Lift out, unaltered, the lines of the material below between the line holding "From Stdlib Require Import Bool" and the line holding "JsArray _ =>", counting both.
++++++
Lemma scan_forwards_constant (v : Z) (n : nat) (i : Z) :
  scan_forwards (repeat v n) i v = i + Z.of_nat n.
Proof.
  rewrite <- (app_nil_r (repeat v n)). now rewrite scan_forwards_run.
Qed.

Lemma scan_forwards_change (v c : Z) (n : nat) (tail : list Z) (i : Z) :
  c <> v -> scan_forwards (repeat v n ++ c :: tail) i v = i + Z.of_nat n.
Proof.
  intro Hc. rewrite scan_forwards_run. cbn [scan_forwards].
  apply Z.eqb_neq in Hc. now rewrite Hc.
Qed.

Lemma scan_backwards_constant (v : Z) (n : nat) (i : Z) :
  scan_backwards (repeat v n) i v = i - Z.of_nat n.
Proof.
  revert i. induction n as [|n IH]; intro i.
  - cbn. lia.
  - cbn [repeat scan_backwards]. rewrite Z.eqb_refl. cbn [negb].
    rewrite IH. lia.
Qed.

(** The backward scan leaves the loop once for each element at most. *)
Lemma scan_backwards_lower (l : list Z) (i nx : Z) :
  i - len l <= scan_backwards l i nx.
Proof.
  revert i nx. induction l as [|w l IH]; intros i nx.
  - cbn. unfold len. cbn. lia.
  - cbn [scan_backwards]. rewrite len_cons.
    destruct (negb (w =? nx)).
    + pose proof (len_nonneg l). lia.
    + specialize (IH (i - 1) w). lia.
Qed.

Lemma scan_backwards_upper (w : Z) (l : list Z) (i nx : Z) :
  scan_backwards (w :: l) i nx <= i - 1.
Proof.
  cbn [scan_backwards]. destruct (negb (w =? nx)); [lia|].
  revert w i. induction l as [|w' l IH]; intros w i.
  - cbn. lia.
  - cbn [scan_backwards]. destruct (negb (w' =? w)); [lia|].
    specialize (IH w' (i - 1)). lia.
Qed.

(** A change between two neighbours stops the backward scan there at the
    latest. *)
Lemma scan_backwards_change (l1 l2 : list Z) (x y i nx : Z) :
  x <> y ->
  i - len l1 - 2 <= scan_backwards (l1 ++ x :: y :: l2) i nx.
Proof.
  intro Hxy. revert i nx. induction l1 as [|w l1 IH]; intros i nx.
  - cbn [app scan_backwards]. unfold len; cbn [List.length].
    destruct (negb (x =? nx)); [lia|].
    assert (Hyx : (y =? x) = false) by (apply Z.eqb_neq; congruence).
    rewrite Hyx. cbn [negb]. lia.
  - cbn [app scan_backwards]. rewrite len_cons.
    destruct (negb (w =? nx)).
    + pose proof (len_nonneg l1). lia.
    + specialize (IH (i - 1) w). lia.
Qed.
++++++
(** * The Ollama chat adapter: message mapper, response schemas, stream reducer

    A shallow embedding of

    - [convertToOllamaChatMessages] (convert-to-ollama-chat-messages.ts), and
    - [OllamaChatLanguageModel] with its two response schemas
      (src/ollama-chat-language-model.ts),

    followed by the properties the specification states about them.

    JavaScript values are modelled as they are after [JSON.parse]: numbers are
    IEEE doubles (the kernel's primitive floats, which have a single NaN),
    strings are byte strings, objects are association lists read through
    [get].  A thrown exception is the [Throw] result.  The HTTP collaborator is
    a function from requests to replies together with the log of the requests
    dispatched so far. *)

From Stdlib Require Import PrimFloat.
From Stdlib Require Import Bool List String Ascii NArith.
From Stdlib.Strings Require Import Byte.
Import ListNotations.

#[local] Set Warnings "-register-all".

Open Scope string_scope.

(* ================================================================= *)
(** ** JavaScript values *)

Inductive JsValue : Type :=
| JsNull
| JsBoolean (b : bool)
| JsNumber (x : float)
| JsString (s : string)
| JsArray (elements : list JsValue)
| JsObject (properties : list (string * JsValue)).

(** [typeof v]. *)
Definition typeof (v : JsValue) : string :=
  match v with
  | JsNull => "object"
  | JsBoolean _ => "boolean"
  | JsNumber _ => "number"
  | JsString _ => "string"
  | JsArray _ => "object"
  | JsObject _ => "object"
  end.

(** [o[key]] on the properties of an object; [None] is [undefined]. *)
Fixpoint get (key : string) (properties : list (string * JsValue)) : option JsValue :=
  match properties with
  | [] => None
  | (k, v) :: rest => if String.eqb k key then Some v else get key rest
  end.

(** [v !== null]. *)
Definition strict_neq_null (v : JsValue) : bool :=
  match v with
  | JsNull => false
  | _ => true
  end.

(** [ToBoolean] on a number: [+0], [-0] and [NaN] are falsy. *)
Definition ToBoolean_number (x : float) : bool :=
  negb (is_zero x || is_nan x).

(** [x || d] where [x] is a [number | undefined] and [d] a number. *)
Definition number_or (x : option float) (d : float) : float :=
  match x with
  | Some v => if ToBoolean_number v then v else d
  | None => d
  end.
++++++
The answer:
From Stdlib Require Import Bool List String Ascii NArith.
From Stdlib.Strings Require Import Byte.
Import ListNotations.

#[local] Set Warnings "-register-all".

Open Scope string_scope.

(* ================================================================= *)
(** ** JavaScript values *)

Inductive JsValue : Type :=
| JsNull
| JsBoolean (b : bool)
| JsNumber (x : float)
| JsString (s : string)
| JsArray (elements : list JsValue)
| JsObject (properties : list (string * JsValue)).

(** [typeof v]. *)
Definition typeof (v : JsValue) : string :=
  match v with
  | JsNull => "object"
  | JsBoolean _ => "boolean"
  | JsNumber _ => "number"
  | JsString _ => "string"
  | JsArray _ => "object"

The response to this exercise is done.